DIRECTIONS:
Below is a listing. Quote from it, exactly, the lines from the one containing "Hk1 & Hc1). obind." down to the one containing "destruct (IH r1", both ends included, and nothing else.

------------------------------

(** Finishing the table that is being built. *)
Lemma FlushSSTable_spec c r tables cur :
  c_max_lba_count c * lba_size < 2 ^ 32 -> can_build (r_vs r) c -> run_inv c r tables cur -> cur <> [] ->
  exists r', FlushSSTable zone_cap fresh c r = Some (OK, r') /\ run_inv c r' (tables ++ [cur]) [] /\
    same_vs (r_vs r) (r_vs r') /\ r_edit r' = r_edit r /\ r_keys r' = r_keys r /\ r_builder r' = SSTable.newBuilder fresh true.
Proof.
  intros Hmax Hnew [Hb Hsz Hcnt Hsm Har Hq Hns Hnx] Hne. unfold FlushSSTable, NewSSNumber.
  change compaction_allow_deferring_writes with true. cbv iota zeta. unfold can_build in Hnew.
  change (vs_ss_manager (set_numbers (r_vs r) _ _ _)) with (vs_ss_manager (r_vs r)). rewrite Hnew. obind.
  eexists. split; [done|].
  assert (Hsmall : small_table cur) by (split_and!; [done|lia|lia]).
  set (b0 := with_meta (r_builder r) (set_number (sb_meta (r_builder r)) (vs_ss_number (r_vs r)))).
  assert (Hb0 : built b0 cur) by (destruct Hb; by constructor).
  assert (Hfin : finished (Finalise b0) cur).
  { constructor; [by apply Finalise_image|done|done| | |exact Har].
    - change (m_smallest (sb_meta (Finalise b0))) with (m_smallest (sb_meta (r_builder r))).
      rewrite (bu_smallest _ _ Hb Hne). by destruct cur.
    - change (m_largest (sb_meta (Finalise b0))) with (m_largest (sb_meta (r_builder r))).
      rewrite (bu_largest _ _ Hb Hne). unfold last_key_of. destruct (last cur) eqn:E; [done|]. by apply last_None in E. }
  split_and!; [|done|done|done|done].
  apply new_builder_inv; cbn [r_builder r_queue r_vs].
  - pose proof (blen_nonneg (body cur)). nia.
  - done.
  - apply Forall2_app; [done|]. constructor; [exact Hfin|constructor].
  - rewrite fmap_app, Hns, length_app, Nat.add_1_r, table_numbers_snoc. f_equal. cbn. f_equal. exact Hnx.
  - rewrite blen_app. change (blen [cur]) with 1. cbn. rewrite Hnx. unfold u64. rewrite Zplus_mod_idemp_l. f_equal. lia.
Qed.

(** One entry. *)
Lemma compact_entry_spec c r tables cur kv :
  c_max_lba_count c * lba_size < 2 ^ 32 -> can_build (r_vs r) c -> run_inv c r tables cur -> fits c kv ->
  let '(drop, ks) := drop_entry (c_first_level c) (vs_last_sequence (r_vs r)) (current (r_vs r)) (r_keys r) (fst kv) in
  exists r' tables' cur', compact_entry lba_size zone_cap fresh c r (fst kv) (snd kv) = Some (OK, r') /\
    run_inv c r' tables' cur' /\ same_vs (r_vs r) (r_vs r') /\ r_edit r' = r_edit r /\ r_keys r' = ks /\
    concat tables' ++ cur' = concat tables ++ cur ++ (if drop : bool then [] else [kv]).
Proof.
  intros Hmax Hnew Hinv [Hkv Hfit]. unfold compact_entry.
  destruct (drop_entry _ _ _ _ _) as [drop ks]. destruct drop.
  { eexists _, tables, cur. split; [done|]. destruct Hinv. split_and!; [by constructor|done|done|done|by rewrite app_nil_r]. }
  set (r0 := mkRun (r_vs r) (r_builder r) (r_queue r) (r_edit r) ks).
  assert (Hinv0 : run_inv c r0 tables cur) by (destruct Hinv; by constructor).
  destruct (Z.leb_spec (c_max_lba_count c) ((GetSize (r_builder r0) + EstimateSizeImpact (fst kv) (snd kv) + lba_size - 1) / lba_size))
    as [Hfull|Hroom].
  - assert (Hcur : cur <> []).
    { intros ->. unfold GetSize in Hfull. rewrite (bu_buffer _ _ (ri_built _ _ _ _ Hinv0)) in Hfull.
      change (blen (body [])) with 0 in Hfull. rewrite Z.add_0_l in Hfull. lia. }
    destruct (FlushSSTable_spec c r0 tables cur Hmax Hnew Hinv0 Hcur) as (r1 & -> & Hinv1 & Hvs & He & Hk & Hb). obind.
    cbn [ok negb]. eexists _, (tables ++ [cur]), ([] ++ [kv]). split; [done|]. cbn [r_vs r_edit r_keys].
    split_and!; [|done|done|done|by rewrite concat_app; cbn; rewrite app_nil_r, <-app_assoc].
    apply apply_entry; [done|done|done|]. rewrite Hb. unfold GetSize. change (blen (sb_buffer (SSTable.newBuilder fresh true))) with 0. by rewrite Z.add_0_l.
  - obind. cbn [ok negb]. eexists _, tables, (cur ++ [kv]). split; [done|]. cbn [r_vs r_edit r_keys].
    split_and!; [|done|done|done|done]. by apply apply_entry.
Qed.

Lemma same_vs_trans a b d : same_vs a b -> same_vs b d -> same_vs a d.
Proof. unfold same_vs, same_index. naive_solver congruence. Qed.

Lemma compact_list_spec c r tables cur kvs :
  c_max_lba_count c * lba_size < 2 ^ 32 -> can_build (r_vs r) c -> run_inv c r tables cur -> Forall (fits c) kvs ->
  exists r' tables' cur', compact_list c r kvs = Some (OK, r') /\ run_inv c r' tables' cur' /\ same_vs (r_vs r) (r_vs r') /\
    r_edit r' = r_edit r /\
    concat tables' ++ cur' = concat tables ++ cur ++
      keep (c_first_level c) (vs_last_sequence (r_vs r)) (current (r_vs r)) (r_keys r) kvs.
Proof.
  intros Hmax. revert r tables cur. induction kvs as [|kv kvs IH]; intros r tables cur Hnew Hinv Hfit; cbn [compact_list keep].
  { exists r, tables, cur. by rewrite app_nil_r. }
  apply Forall_cons in Hfit as [Hkv Hfit]. pose proof (compact_entry_spec c r tables cur kv Hmax Hnew Hinv Hkv) as He.
  destruct (drop_entry _ _ _ _ _) as [drop ks]. destruct He as (r1 & t1 & c1 & -> & Hinv1 & Hvs1 & He1 & Hk1 & Hc1). obind.
  cbn [ok negb]. pose proof Hvs1 as (Hver & [Hseq _] & Hmg).
  destruct (IH r1 t1 c1) as (r' & t' & c' & Hl & Hinv' & Hvs' & He' & Hc'); [by unfold can_build; rewrite Hmg|done|done|].
  exists r', t', c'. split_and!; [done|done|by eapply same_vs_trans|by rewrite He'|].
  rewrite Hc', Hk1, Hseq. unfold current. rewrite Hver, app_assoc, Hc1, <-!app_assoc. by destruct drop.
Qed.
End Loop.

------------------------------

YOUR RESPONSE:
  destruct (drop_entry _ _ _ _ _) as [drop ks]. destruct He as (r1 & t1 & c1 & -> & Hinv1 & Hvs1 & He1 & Hk1 & Hc1). obind.
  cbn [ok negb]. pose proof Hvs1 as (Hver & [Hseq _] & Hmg).
  destruct (IH r1 t1 c1) as (r' & t' & c' & Hl & Hinv' & Hvs' & He' & Hc'); [by unfold can_build; rewrite Hmg|done|done|].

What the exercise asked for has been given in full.